Required work
Return exactly the span of lines in the following data that opens with the line containing "unlockTime <=? u64 (now" and closes with the line containing "Definition getCurrentTimestampAdjusted (now". Include nothing else.

(Saved data entries)
(* ===== verification/Utilities.v ===== *)
(** * Utilities

    The helpers of [src/src/utilities/Utilities.cpp] on heights, fees and sizes,
    and [getMixinAllowableRange] of [src/src/utilities/Mixins.cpp].  The clock is
    an argument.

    Fees are computed with [double]s.  Every [double] here is a fraction with a
    power of two as denominator, and while the numerator stays below [2^53] the
    IEEE operations on it are exact; beyond that the result is [Unmodelled]. *)

From S2P Require Import Prelude.
From S2P Require Import StringTools.
From S2P Require Import Config.
Import StringTools.StringTools Config.parameters.

Module Utilities.

Definition getTransactionSum (destinations : list (list Z * Z)) : Z :=
  fold_left (fun amountSum d => u64 (amountSum + d.2)) destinations 0.

(** A remainder by zero is undefined. *)
Definition getLowerBound (val nearestMultiple : Z) : outcome Z :=
  if nearestMultiple =? 0 then Err (UndefinedBehaviour "division by zero")
  else Ok (val - val mod nearestMultiple).

Definition getUpperBound (val nearestMultiple : Z) : outcome Z :=
  let! lower := getLowerBound val nearestMultiple in
  Ok (u64 (lower + nearestMultiple)).

Definition isInputUnlocked (now unlockTime currentHeight : Z) : bool :=
  if unlockTime =? 0 then true
  else if CRYPTONOTE_MAX_BLOCK_NUMBER <=? unlockTime then
    unlockTime <=? u64 (now + CRYPTONOTE_LOCKED_TX_ALLOWED_DELTA_SECONDS)
  else unlockTime <=? u64 (currentHeight + CRYPTONOTE_LOCKED_TX_ALLOWED_DELTA_BLOCKS).

Definition getMaxTxSize (currentHeight : Z) : Z :=
  let numerator := u64 (currentHeight * MAX_BLOCK_SIZE_GROWTH_SPEED_NUMERATOR) in
  let growth := numerator / MAX_BLOCK_SIZE_GROWTH_SPEED_DENOMINATOR in
  let x := u64 (MAX_BLOCK_SIZE_INITIAL + growth) in
  u64 (Z.min x 125000 - CRYPTONOTE_COINBASE_BLOB_RESERVED_SIZE).

(** [time - adjust] with the largest of the three limits. *)
Definition getCurrentTimestampAdjusted (now : Z) : Z :=
  u64 (now - Z.max CRYPTONOTE_BLOCK_FUTURE_TIME_LIMIT
               (Z.max CRYPTONOTE_BLOCK_FUTURE_TIME_LIMIT_V3 CRYPTONOTE_BLOCK_FUTURE_TIME_LIMIT_V4)).

Definition scanHeightToTimestamp (now scanHeight : Z) : Z :=
  if scanHeight =? 0 then 0
  else
    let secondsSinceLaunch := u64 (scanHeight * DIFFICULTY_TARGET) in
    let timestamp := u64 (GENESIS_BLOCK_TIMESTAMP + secondsSinceLaunch) in
    if getCurrentTimestampAdjusted now <=? timestamp then getCurrentTimestampAdjusted now else timestamp.

(** [std::max<uint64_t>(0, x - 10000)]: the difference is unsigned. *)
Definition timestampToScanHeight (timestamp : Z) : Z :=
  if timestamp =? 0 then 0
  else if timestamp <=? GENESIS_BLOCK_TIMESTAMP then 0
  else
    let launchTimestampDelta := timestamp - GENESIS_BLOCK_TIMESTAMP in
    Z.max 0 (u64 (launchTimestampDelta / DIFFICULTY_TARGET - 10000)).

(** [std::stoi]: [None] is [std::invalid_argument]. *)
Definition stoi (text : list Z) : option (outcome Z) :=
  let text := skip_spaces text in
  let '(negative, text) :=
    match text with
    | c :: text' => if c =? 45 then (true, text') else if c =? 43 then (false, text') else (false, text)
    | [] => (false, [])
    end in
  match span_digits text with
  | [] => None
  | digits =>
    let v := if negative : bool then - decimal_value digits else decimal_value digits in
    Some (if (- 2 ^ 31 <=? v) && (v <? 2 ^ 31) then Ok v else Err (RuntimeError "std::out_of_range"))
  end.

Definition RPC_DEFAULT_PORT : Z := 17856.

(** The host and the port, or [None] for the [false] result; only
    [std::invalid_argument] is caught. *)
Definition parseDaemonAddressFromString (address : list Z) : outcome (option (list Z * Z)) :=
  let address := removePrefix address (str "https://") in
  let address := removePrefix address (str "http://") in
  match split address 58 with
  | [] => Ok None
  | [host] => Ok (Some (host, RPC_DEFAULT_PORT))
  | host :: port :: _ =>
    match stoi port with
    | None => Ok None
    | Some r => let! port := r in Ok (Some (host, wrap 16 port))
    end
  end.

(** ** Fees *)

(** The [double] [numerator / 2 ^ exponent]. *)
Record double := mkDouble { numerator : Z; exponent : Z }.

Definition exact (x : Z) : outcome Z :=
  if (- 2 ^ 53 <? x) && (x <? 2 ^ 53) then Ok x else Err (Unmodelled "rounding of double").

Definition MINIMUM_FEE_PER_BYTE_V1 : double := mkDouble 500 8.
Definition MINIMUM_FEE_PER_BYTE_V2 : double := mkDouble 10 7.

(** [ceil(transactionSize / double(chunk))] for a power of two. *)
Definition chunks (transactionSize chunk : Z) : outcome Z :=
  let! size := exact transactionSize in
  Ok (- (- size / chunk)).

(** [uint64_t(numChunks * feePerByte * chunk)]. *)
Definition chunk_fee (numChunks : Z) (feePerByte : double) (chunk : Z) : outcome Z :=
  let! x := exact (numChunks * numerator feePerByte) in
  let! x := exact (x * chunk) in
  Ok (Z.quot x (2 ^ exponent feePerByte)).

Definition getTransactionFee (transactionSize height : Z) (feePerByte : double) : outcome Z :=
  if height <=? MINIMUM_FEE_V1_HEIGHT + 1 then Ok MINIMUM_FEE
  else if height <? MINIMUM_FEE_PER_BYTE_V1_HEIGHT then Ok MINIMUM_FEE_V1
  else if height <? MINIMUM_FEE_PER_BYTE_V2_HEIGHT then
    let! numChunks := chunks transactionSize FEE_PER_BYTE_CHUNK_SIZE in
    chunk_fee numChunks feePerByte FEE_PER_BYTE_CHUNK_SIZE
  else
    let! numChunks := chunks transactionSize FEE_PER_BYTE_CHUNK_SIZE_V2 in
    chunk_fee numChunks feePerByte FEE_PER_BYTE_CHUNK_SIZE_V2.

(** The comparison of the height with the fee rate, as in the source. *)
Definition getMinimumTransactionFee (transactionSize height : Z) : outcome Z :=
  let above := numerator MINIMUM_FEE_PER_BYTE_V1 <? height * 2 ^ exponent MINIMUM_FEE_PER_BYTE_V1 in
  getTransactionFee transactionSize height
    (if above then MINIMUM_FEE_PER_BYTE_V2 else MINIMUM_FEE_PER_BYTE_V1).

(** ** Sizes *)

Definition estimateTransactionSize (mixin numInputs numOutputs : Z) (havePaymentID : bool) (extraDataSize : Z) : Z :=
  let KEY_IMAGE_SIZE := 32 in
  let OUTPUT_KEY_SIZE := 32 in
  let AMOUNT_SIZE := 8 + 2 in
  let GLOBAL_INDEXES_VECTOR_SIZE_SIZE := 1 in
  let GLOBAL_INDEXES_INITIAL_VALUE_SIZE := 4 in
  let SIGNATURE_SIZE := 64 in
  let EXTRA_TAG_SIZE := 1 in
  let INPUT_TAG_SIZE := 1 in
  let OUTPUT_TAG_SIZE := 1 in
  let PUBLIC_KEY_SIZE := 32 in
  let TRANSACTION_VERSION_SIZE := 1 in
  let TRANSACTION_UNLOCK_TIME_SIZE := 8 + 2 in
  let EXTRA_DATA_SIZE := if 0 <? extraDataSize then extraDataSize + 4 else 0 in
  let PAYMENT_ID_SIZE := if havePaymentID then 34 else 0 in
  let headerSize := TRANSACTION_VERSION_SIZE + TRANSACTION_UNLOCK_TIME_SIZE + EXTRA_TAG_SIZE + EXTRA_DATA_SIZE
    + PUBLIC_KEY_SIZE + PAYMENT_ID_SIZE in
  let inputSize := INPUT_TAG_SIZE + AMOUNT_SIZE + KEY_IMAGE_SIZE + SIGNATURE_SIZE + GLOBAL_INDEXES_VECTOR_SIZE_SIZE
    + GLOBAL_INDEXES_INITIAL_VALUE_SIZE + mixin * SIGNATURE_SIZE in
  let inputsSize := inputSize * numInputs in
  let outputSize := OUTPUT_TAG_SIZE + OUTPUT_KEY_SIZE + AMOUNT_SIZE in
  let outputsSize := outputSize * numOutputs in
  u64 (headerSize + inputsSize + outputsSize).

Definition getApproximateMaximumInputCount (transactionSize outputCount mixinCount : Z) : outcome Z :=
  let KEY_IMAGE_SIZE := 32 in
  let OUTPUT_KEY_SIZE := 32 in
  let AMOUNT_SIZE := 8 + 2 in
  let GLOBAL_INDEXES_VECTOR_SIZE_SIZE := 1 in
  let GLOBAL_INDEXES_INITIAL_VALUE_SIZE := 4 in
  let GLOBAL_INDEXES_DIFFERENCE_SIZE := 4 in
  let SIGNATURE_SIZE := 64 in
  let EXTRA_TAG_SIZE := 1 in
  let INPUT_TAG_SIZE := 1 in
  let OUTPUT_TAG_SIZE := 1 in
  let PUBLIC_KEY_SIZE := 32 in
  let TRANSACTION_VERSION_SIZE := 1 in
  let TRANSACTION_UNLOCK_TIME_SIZE := 8 in
  let outputsSize := u64 (outputCount * (OUTPUT_TAG_SIZE + OUTPUT_KEY_SIZE + AMOUNT_SIZE)) in
  let headerSize := TRANSACTION_VERSION_SIZE + TRANSACTION_UNLOCK_TIME_SIZE + EXTRA_TAG_SIZE + PUBLIC_KEY_SIZE in
  let inputSize := u64 (INPUT_TAG_SIZE + AMOUNT_SIZE + KEY_IMAGE_SIZE + SIGNATURE_SIZE
    + GLOBAL_INDEXES_VECTOR_SIZE_SIZE + GLOBAL_INDEXES_INITIAL_VALUE_SIZE
    + mixinCount * (GLOBAL_INDEXES_DIFFERENCE_SIZE + SIGNATURE_SIZE)) in
  if inputSize =? 0 then Err (UndefinedBehaviour "division by zero")
  else Ok (u64 (transactionSize - headerSize - outputsSize) / inputSize).

(** ** Mixins *)

(** The least, the greatest and the default number of mixed-in outputs. *)
Definition getMixinAllowableRange (height : Z) : Z * Z * Z :=
  if MIXIN_LIMITS_V5_HEIGHT <=? height then (MINIMUM_MIXIN_V5, MAXIMUM_MIXIN_V5, DEFAULT_MIXIN_V5)
  else if MIXIN_LIMITS_V4_HEIGHT <=? height then (MINIMUM_MIXIN_V4, MAXIMUM_MIXIN_V4, DEFAULT_MIXIN_V4)
  else if MIXIN_LIMITS_V3_HEIGHT <=? height then (MINIMUM_MIXIN_V3, MAXIMUM_MIXIN_V3, DEFAULT_MIXIN_V3)
  else if MIXIN_LIMITS_V2_HEIGHT <=? height then (MINIMUM_MIXIN_V2, MAXIMUM_MIXIN_V2, DEFAULT_MIXIN_V2)
  else if MIXIN_LIMITS_V1_HEIGHT <=? height then (MINIMUM_MIXIN_V1, MAXIMUM_MIXIN_V1, DEFAULT_MIXIN_V1)
  else (0, 2 ^ 64 - 1, DEFAULT_MIXIN_V0).

(** ** The minimum fee *)

Lemma exact_ok x : - 2 ^ 53 < x < 2 ^ 53 -> exact x = Ok x.
Proof. intros. unfold exact. by rewrite !(proj2 (Z.ltb_lt _ _)) by lia. Qed.

Lemma chunks_eq size chunk :
  0 <= size < 2 ^ 40 -> 0 < chunk -> exists n, chunks size chunk = Ok n /\ 0 <= n <= size /\ size <= n * chunk < size + chunk.
Proof.
  intros Hs Hc. unfold chunks. rewrite exact_ok by lia. cbn [obind]. eexists. split; [done|].
  pose proof (Z.div_mod (- size) chunk ltac:(lia)). pose proof (Z.mod_pos_bound (- size) chunk Hc).
  split; nia.
Qed.

(** Before the timestamps of the first 10000 blocks the estimate wraps around. *)
Lemma timestampToScanHeight_wraps :
  timestampToScanHeight (GENESIS_BLOCK_TIMESTAMP + 60) = 2 ^ 64 - 9999.
Proof. reflexivity. Qed.

(** An out-of-range port is not reported as [false] but thrown. *)
Lemma daemon_port_throws :
  parseDaemonAddressFromString (str "localhost:99999999999") = Err (RuntimeError "std::out_of_range").
Proof. reflexivity. Qed.

(** The minimum fee on each range of heights. *)
Lemma minimum_fee_cases size height :
  0 <= size < 2 ^ 40 -> 2 <= height ->
  exists fee, getMinimumTransactionFee size height = Ok fee /\
    (height <= MINIMUM_FEE_V1_HEIGHT + 1 -> fee = MINIMUM_FEE) /\
    (MINIMUM_FEE_V1_HEIGHT + 1 < height < MINIMUM_FEE_PER_BYTE_V1_HEIGHT -> fee = MINIMUM_FEE_V1) /\
    (MINIMUM_FEE_PER_BYTE_V1_HEIGHT <= height < MINIMUM_FEE_PER_BYTE_V2_HEIGHT -> exists n,
      fee = 20 * n /\ size <= n * 256 < size + 256) /\
    (MINIMUM_FEE_PER_BYTE_V2_HEIGHT <= height -> exists n, fee = 10 * n /\ size <= n * 128 < size + 128).
Proof.
  intros Hs Hh. unfold getMinimumTransactionFee.
  rewrite (proj2 (Z.ltb_lt _ _)) by (simpl numerator; simpl exponent; lia).
  unfold getTransactionFee, MINIMUM_FEE_V1_HEIGHT, MINIMUM_FEE_PER_BYTE_V1_HEIGHT, MINIMUM_FEE_PER_BYTE_V2_HEIGHT.
  repeat case_if.
  - eexists. split; [done|]. split_and!; (done || lia).
  - eexists. split; [done|]. split_and!; (done || lia).
  - destruct (chunks_eq size FEE_PER_BYTE_CHUNK_SIZE Hs) as (n & -> & Hn & Hr); [done|]. cbn [obind].
    unfold chunk_fee, FEE_PER_BYTE_CHUNK_SIZE in *. cbn [numerator exponent MINIMUM_FEE_PER_BYTE_V2].
    rewrite exact_ok by lia. cbn [obind]. rewrite exact_ok by lia. cbn [obind].
    replace (n * 10 * 256) with (20 * n * 2 ^ 7) by lia. rewrite Z.quot_mul by lia.
    eexists. split; [done|]. split_and!; try lia. intros _. by exists n.
  - destruct (chunks_eq size FEE_PER_BYTE_CHUNK_SIZE_V2 Hs) as (n & -> & Hn & Hr); [done|]. cbn [obind].
    unfold chunk_fee, FEE_PER_BYTE_CHUNK_SIZE_V2 in *. cbn [numerator exponent MINIMUM_FEE_PER_BYTE_V2].
    rewrite exact_ok by lia. cbn [obind]. rewrite exact_ok by lia. cbn [obind].
    replace (n * 10 * 128) with (10 * n * 2 ^ 7) by lia. rewrite Z.quot_mul by lia.
    eexists. split; [done|]. split_and!; try lia. intros _. by exists n.
Qed.

(** The minimum fee of a transaction by height and size: fixed amounts up to
    the fee-per-byte fork, then 20 atomic units for every started chunk of 256
    bytes, and from the second fork on 10 for every started chunk of 128 bytes.
    The 500 units per chunk announced for the first fork are never charged,
    because the rate is selected by comparing the height with a fee. *)
Theorem minimum_fee_schedule size height :
  0 <= size < 2 ^ 40 -> 2 <= height ->
  exists fee, getMinimumTransactionFee size height = Ok fee /\
    (height <= MINIMUM_FEE_V1_HEIGHT + 1 -> fee = MINIMUM_FEE) /\
    (MINIMUM_FEE_V1_HEIGHT + 1 < height < MINIMUM_FEE_PER_BYTE_V1_HEIGHT -> fee = MINIMUM_FEE_V1) /\
    (MINIMUM_FEE_PER_BYTE_V1_HEIGHT <= height < MINIMUM_FEE_PER_BYTE_V2_HEIGHT -> exists n,
      fee = 20 * n /\ size <= n * 256 < size + 256) /\
    (MINIMUM_FEE_PER_BYTE_V2_HEIGHT <= height -> exists n, fee = 10 * n /\ size <= n * 128 < size + 128).
Proof. apply minimum_fee_cases. Qed.

Lemma minimum_fee_schedule_witness :
  exists fee, getMinimumTransactionFee 1000 900000 = Ok fee /\ exists n, fee = 20 * n /\ 1000 <= n * 256 < 1000 + 256.
Proof.
  destruct (minimum_fee_schedule 1000 900000) as (fee & H & _ & _ & H3 & _); [lia|lia|].
  exists fee. split; [exact H|]. apply H3. ground.
Defined.

End Utilities.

Exercise result
    unlockTime <=? u64 (now + CRYPTONOTE_LOCKED_TX_ALLOWED_DELTA_SECONDS)
  else unlockTime <=? u64 (currentHeight + CRYPTONOTE_LOCKED_TX_ALLOWED_DELTA_BLOCKS).

Definition getMaxTxSize (currentHeight : Z) : Z :=
  let numerator := u64 (currentHeight * MAX_BLOCK_SIZE_GROWTH_SPEED_NUMERATOR) in
  let growth := numerator / MAX_BLOCK_SIZE_GROWTH_SPEED_DENOMINATOR in
  let x := u64 (MAX_BLOCK_SIZE_INITIAL + growth) in
  u64 (Z.min x 125000 - CRYPTONOTE_COINBASE_BLOB_RESERVED_SIZE).

(** [time - adjust] with the largest of the three limits. *)
Definition getCurrentTimestampAdjusted (now : Z) : Z :=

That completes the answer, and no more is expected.